## PROBLEM STATEMENT
Nothing should differ between your answer and the records below.
━━━ AVAILABLE DATA ━━━
Lemma itoa_spec value str base :
  2 <= base <= 36 -> - 2 ^ 31 < value < 2 ^ 31 ->
  zlen (itoa_text value base) + 1 <= zlen str ->
  itoa value str base =
    Ok (itoa_text value base ++ 0 :: drop (S (length (itoa_text value base))) str).
Proof.
  intros Hb Hv Hl. pose proof (pow_fuel base ltac:(lia)) as Hp.
  unfold itoa. replace ((base <? 2) || (36 <? base)) with false by lia.
  destruct (put_terminated _ _ _ Hl) as (s1 & Hs1 & Hw).
  fold (itoa_text value base) in Hw.
  unfold itoa_text in Hl, Hs1, Hw |- *.
  destruct (value <? 0) eqn:Hneg.
  - rewrite put_bytes_spec
      by (unfold zlen in *; rewrite length_app in Hl; cbn in *; lia).
    change (take (Z.to_nat 0) str) with (@nil Z). cbn [mbind res_bind app].
    rewrite i32_id by (unfold is_i32; lia).
    replace (- value =? 0) with false by lia.
    replace (value =? 0) with false in * by lia.
    replace (Z.abs value) with (- value) in * by lia.
    rewrite itoa_loop_spec by (cbn [length]; lia).
    cbn [mbind res_bind app]. rewrite <- fmap_rev.
    change (zlen [45]) with 1 in *. cbn [app length] in Hs1.
    change (Z.to_nat (0 + 1)) with 1%nat. rewrite Hs1. cbn [mbind res_bind].
    etransitivity; [|exact Hw]. do 2 f_equal. unfold zlen. by rewrite !length_fmap, length_rev.
  - cbn [mbind res_bind app] in *. change (drop (length (@nil Z)) str) with str in Hs1.
    change (zlen (@nil Z)) with 0 in *.
    destruct (value =? 0) eqn:Hz.
    + rewrite Hs1. cbn [mbind res_bind]. exact Hw.
    + replace (Z.abs value) with value in * by lia.
      rewrite itoa_loop_spec by (cbn [length]; lia).
      cbn [mbind res_bind app]. rewrite <- fmap_rev, Hs1. cbn [mbind res_bind].
      etransitivity; [|exact Hw]. do 2 f_equal. unfold zlen. by rewrite !length_fmap, length_rev.
Qed.

Lemma itoa_text_length value base :
  2 <= base -> zlen (itoa_text value base) <= 33.
Proof.
  intros. unfold itoa_text, zlen. rewrite length_app.
  pose proof (digits_length 32 (Z.abs value) base).
  case_if; case_if; cbn [length]; rewrite ?length_fmap, ?length_rev; lia.
Qed.

(** A number below [base ^ k] has at most [k] digits. *)
Lemma digits_bound f : forall v b k, 2 <= b -> 0 <= v < b ^ Z.of_nat k ->
  (length (digits f v b) <= k)%nat.
Proof.
  induction f as [|f IH]; intros v b k Hb Hv; cbn [digits]; [cbn; lia|].
  case_if; [|cbn; lia]. destruct k as [|k].
  { change (b ^ Z.of_nat 0) with 1 in Hv. lia. }
  cbn [length]. apply le_n_S, IH; [done|].
  rewrite Nat2Z.inj_succ, Z.pow_succ_r in Hv by lia.
  split; [apply Z.div_pos; lia | apply Z.div_lt_upper_bound; lia].
Qed.

Lemma itoa_text_digits value base k :
  2 <= base -> (1 <= k)%nat -> Z.abs value < base ^ Z.of_nat k ->
  zlen (itoa_text value base) <= (if value <? 0 then 1 else 0) + Z.of_nat k.
Proof.
  intros Hb Hk Hv. unfold itoa_text, zlen. rewrite length_app.
  pose proof (digits_bound 32 (Z.abs value) base k Hb ltac:(lia)).
  case_if; case_if; cbn [length]; rewrite ?length_fmap, ?length_rev; lia.
Qed.

Lemma digit_char_isdigit d : 0 <= d < 10 -> digit_char d = 48 + d.
Proof. unfold digit_char. intros. by case_if; [|lia]. Qed.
━━━
## OUTPUT FOR THIS EXERCISE
Lemma itoa_spec value str base :
  2 <= base <= 36 -> - 2 ^ 31 < value < 2 ^ 31 ->
  zlen (itoa_text value base) + 1 <= zlen str ->
  itoa value str base =
    Ok (itoa_text value base ++ 0 :: drop (S (length (itoa_text value base))) str).
Proof.
  intros Hb Hv Hl. pose proof (pow_fuel base ltac:(lia)) as Hp.
  unfold itoa. replace ((base <? 2) || (36 <? base)) with false by lia.
  destruct (put_terminated _ _ _ Hl) as (s1 & Hs1 & Hw).
  fold (itoa_text value base) in Hw.
  unfold itoa_text in Hl, Hs1, Hw |- *.
  destruct (value <? 0) eqn:Hneg.
  - rewrite put_bytes_spec
      by (unfold zlen in *; rewrite length_app in Hl; cbn in *; lia).
    change (take (Z.to_nat 0) str) with (@nil Z). cbn [mbind res_bind app].
    rewrite i32_id by (unfold is_i32; lia).
    replace (- value =? 0) with false by lia.
    replace (value =? 0) with false in * by lia.
    replace (Z.abs value) with (- value) in * by lia.
    rewrite itoa_loop_spec by (cbn [length]; lia).
    cbn [mbind res_bind app]. rewrite <- fmap_rev.
    change (zlen [45]) with 1 in *. cbn [app length] in Hs1.
    change (Z.to_nat (0 + 1)) with 1%nat. rewrite Hs1. cbn [mbind res_bind].
    etransitivity; [|exact Hw]. do 2 f_equal. unfold zlen. by rewrite !length_fmap, length_rev.
  - cbn [mbind res_bind app] in *. change (drop (length (@nil Z)) str) with str in Hs1.
    change (zlen (@nil Z)) with 0 in *.
    destruct (value =? 0) eqn:Hz.
    + rewrite Hs1. cbn [mbind res_bind]. exact Hw.
    + replace (Z.abs value) with value in * by lia.
      rewrite itoa_loop_spec by (cbn [length]; lia).
      cbn [mbind res_bind app]. rewrite <- fmap_rev, Hs1. cbn [mbind res_bind].
      etransitivity; [|exact Hw]. do 2 f_equal. unfold zlen. by rewrite !length_fmap, length_rev.
Qed.

Lemma itoa_text_length value base :
  2 <= base -> zlen (itoa_text value base) <= 33.
Proof.
  intros. unfold itoa_text, zlen. rewrite length_app.
  pose proof (digits_length 32 (Z.abs value) base).
  case_if; case_if; cbn [length]; rewrite ?length_fmap, ?length_rev; lia.
Qed.

(** A number below [base ^ k] has at most [k] digits. *)
Lemma digits_bound f : forall v b k, 2 <= b -> 0 <= v < b ^ Z.of_nat k ->
  (length (digits f v b) <= k)%nat.
Proof.
  induction f as [|f IH]; intros v b k Hb Hv; cbn [digits]; [cbn; lia|].
  case_if; [|cbn; lia]. destruct k as [|k].
  { change (b ^ Z.of_nat 0) with 1 in Hv. lia. }
  cbn [length]. apply le_n_S, IH; [done|].
  rewrite Nat2Z.inj_succ, Z.pow_succ_r in Hv by lia.
  split; [apply Z.div_pos; lia | apply Z.div_lt_upper_bound; lia].
Qed.

Lemma itoa_text_digits value base k :
  2 <= base -> (1 <= k)%nat -> Z.abs value < base ^ Z.of_nat k ->
  zlen (itoa_text value base) <= (if value <? 0 then 1 else 0) + Z.of_nat k.
Proof.
  intros Hb Hk Hv. unfold itoa_text, zlen. rewrite length_app.
  pose proof (digits_bound 32 (Z.abs value) base k Hb ltac:(lia)).
  case_if; case_if; cbn [length]; rewrite ?length_fmap, ?length_rev; lia.
Qed.

Lemma digit_char_isdigit d : 0 <= d < 10 -> digit_char d = 48 + d.
Proof. unfold digit_char. intros. by case_if; [|lia]. Qed.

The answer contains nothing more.